# Form I-130 and the filing fee



## lirpa11 (May 5, 2014)

Hello

I am going to lodge form I-130 next week and I note that the filing fee is $420. The instructions on the form state that the amount must be made in a check from an institution in the USA. 

I live in Australia so I am unsure as to the best way to do this. 

I have a Bank of America account, but I am physically in Australia. I could request a relative to pick up the check for me, but that would result in my petition and other paperwork being sent from me in Australia and the check bring sent separately from within America. I don't want the $420 lost or applied to the wrong petition. 

Is there any other way to deal with this that doesn't involve multiple mailings? 

Thanks


----------



## BBCWatcher (Dec 28, 2012)

lirpa11 said:


> Is there any other way to deal with this that doesn't involve multiple mailings?


You may be able to obtain a paper check drawn on a U.S. bank in the amount of US$420 that meets USCIS requirements from a financial institution in Australia. Citibank Australia would be an obvious possibility, though other banks should be able to do the same.
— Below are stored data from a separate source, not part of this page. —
(** C6, amended.  Whenever a route fails, it fails before anything is
    written to either file, and the exception is one of four fixed
    payloads chosen by the failing check alone: 400 "Employee ID already
    exists.", 404 "Employee not found." (for both [fetch_employee_by_id]
    and [apply_employee_leave]), 404 "Leave not found.", 404 "Employee not
    found for this leave.".  The identifier is not in the payload; the
    identifier the route looked up is in the ERROR line logged last (for a
    missing owner, the [leave_id] of the request). *)
Theorem C6_failures_fixed_payload (r : request) (w w' : world)
    (exc : HTTPException) :
  serve r w = (Raise exc, w') →
  disk w' = disk w ∧
  match r with
  | create_employee employee =>
      exc = {| status_code := 400; detail := "Employee ID already exists." |} ∧
      last (leaves_log w')
      = Some (ERROR, "Employee " +:+ emp_id employee +:+ " already exists.")
  | get_employee id =>
      exc = {| status_code := 404; detail := "Employee not found." |} ∧
      last (leaves_log w')
      = Some (ERROR, "Employee ID " +:+ id +:+ " not found.")
  | create_leave leave =>
      exc = {| status_code := 404; detail := "Employee not found." |} ∧
      last (leaves_log w')
      = Some (ERROR, "Employee " +:+ employee_id leave +:+ " not found.")
  | update_leave id _ =>
      (exc = {| status_code := 404; detail := "Leave not found." |} ∧
       last (leaves_log w')
       = Some (ERROR, "Leave ID " +:+ id +:+ " not found."))
      ∨
      (exc = {| status_code := 404;
                detail := "Employee not found for this leave." |} ∧
       last (leaves_log w')
       = Some (ERROR, "Employee for leave_id " +:+ id +:+ " not found."))
  | list_employees | list_employee_leaves _ => False
  end.
Proof.
  destruct r as [employee| |id|leave|id|id status]; intros Hrun;
    unfold serve in Hrun.
  - destruct (emp_id_cases (stored (employees_json w)) (emp_id employee))
      as [Hfresh|Hdup].
    + destruct (add_employee_fresh employee w Hfresh) as (w1 & Hrun1 & _).
      congruence.
    + destruct (add_employee_duplicate employee w Hdup)
        as (w1 & Hrun1 & Hdisk & Hlog).
      rewrite Hrun1 in Hrun. simplify_eq.
      split_and!; [unfold disk; congruence|done..].
  - destruct (fetch_all_employees_run w) as (w1 & Hrun1 & _). congruence.
  - destruct (emp_id_cases (stored (employees_json w)) id) as [Hno|Hex].
    + destruct (fetch_employee_by_id_missing id w Hno)
        as (w1 & Hrun1 & Hdisk & Hlog).
      rewrite Hrun1 in Hrun. simplify_eq.
      split_and!; [unfold disk; congruence|done..].
    + destruct (fetch_employee_by_id_found id w Hex) as (e & w1 & Hrun1 & _).
      congruence.
  - destruct (emp_id_cases (stored (employees_json w)) (employee_id leave))
      as [Hno|Hex].
    + destruct (apply_employee_leave_missing leave w Hno)
        as (w1 & Hrun1 & Hdisk & Hlog).
      rewrite Hrun1 in Hrun. simplify_eq.
      split_and!; [unfold disk; congruence|done..].
    + destruct (apply_employee_leave_ok leave w Hex) as (w1 & Hrun1 & _).
      congruence.
  - destruct (fetch_employee_leaves_run id w) as (w1 & Hrun1 & _). congruence.
  - destruct (leave_id_cases (stored (leave_json w)) id)
      as [Hno|(before & leave & after & Hsplit & Hbefore & Hid)].
    + destruct (update_leave_status_info_no_leave id status w Hno)
        as (w1 & Hrun1 & Hdisk & Hlog).
      rewrite Hrun1 in Hrun. simplify_eq.
      split; [unfold disk; congruence|]. by left.
    + destruct (emp_id_cases (stored (employees_json w)) (employee_id leave))
        as [Hnoown|Hown].
      * destruct (update_leave_status_info_no_owner id status w
                    before leave after Hsplit Hbefore Hid Hnoown)
          as (w1 & Hrun1 & Hdisk & Hlog).
        rewrite Hrun1 in Hrun. simplify_eq.
        split; [unfold disk; congruence|]. by right.
      * destruct (update_leave_status_info_ok id status w
                    before leave after Hsplit Hbefore Hid Hown)
          as (w1 & Hrun1 & _).
        congruence.
Qed.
Those instruments are called something like "demand drafts," "foreign drafts," or a similar term.

That's speculative, though -- and probably not cheap. Your best bet is probably to mail your complete package to your trusted associate in the U.S., have him/her add the paper check to the package, then have him/her forward the package to USCIS. That approach does involve two mailings, but assuming your associate is reasonably speedy it would almost entirely eliminate the extra mailing time required for the double hop because the long hop (Australia to U.S.) only happens once.


----------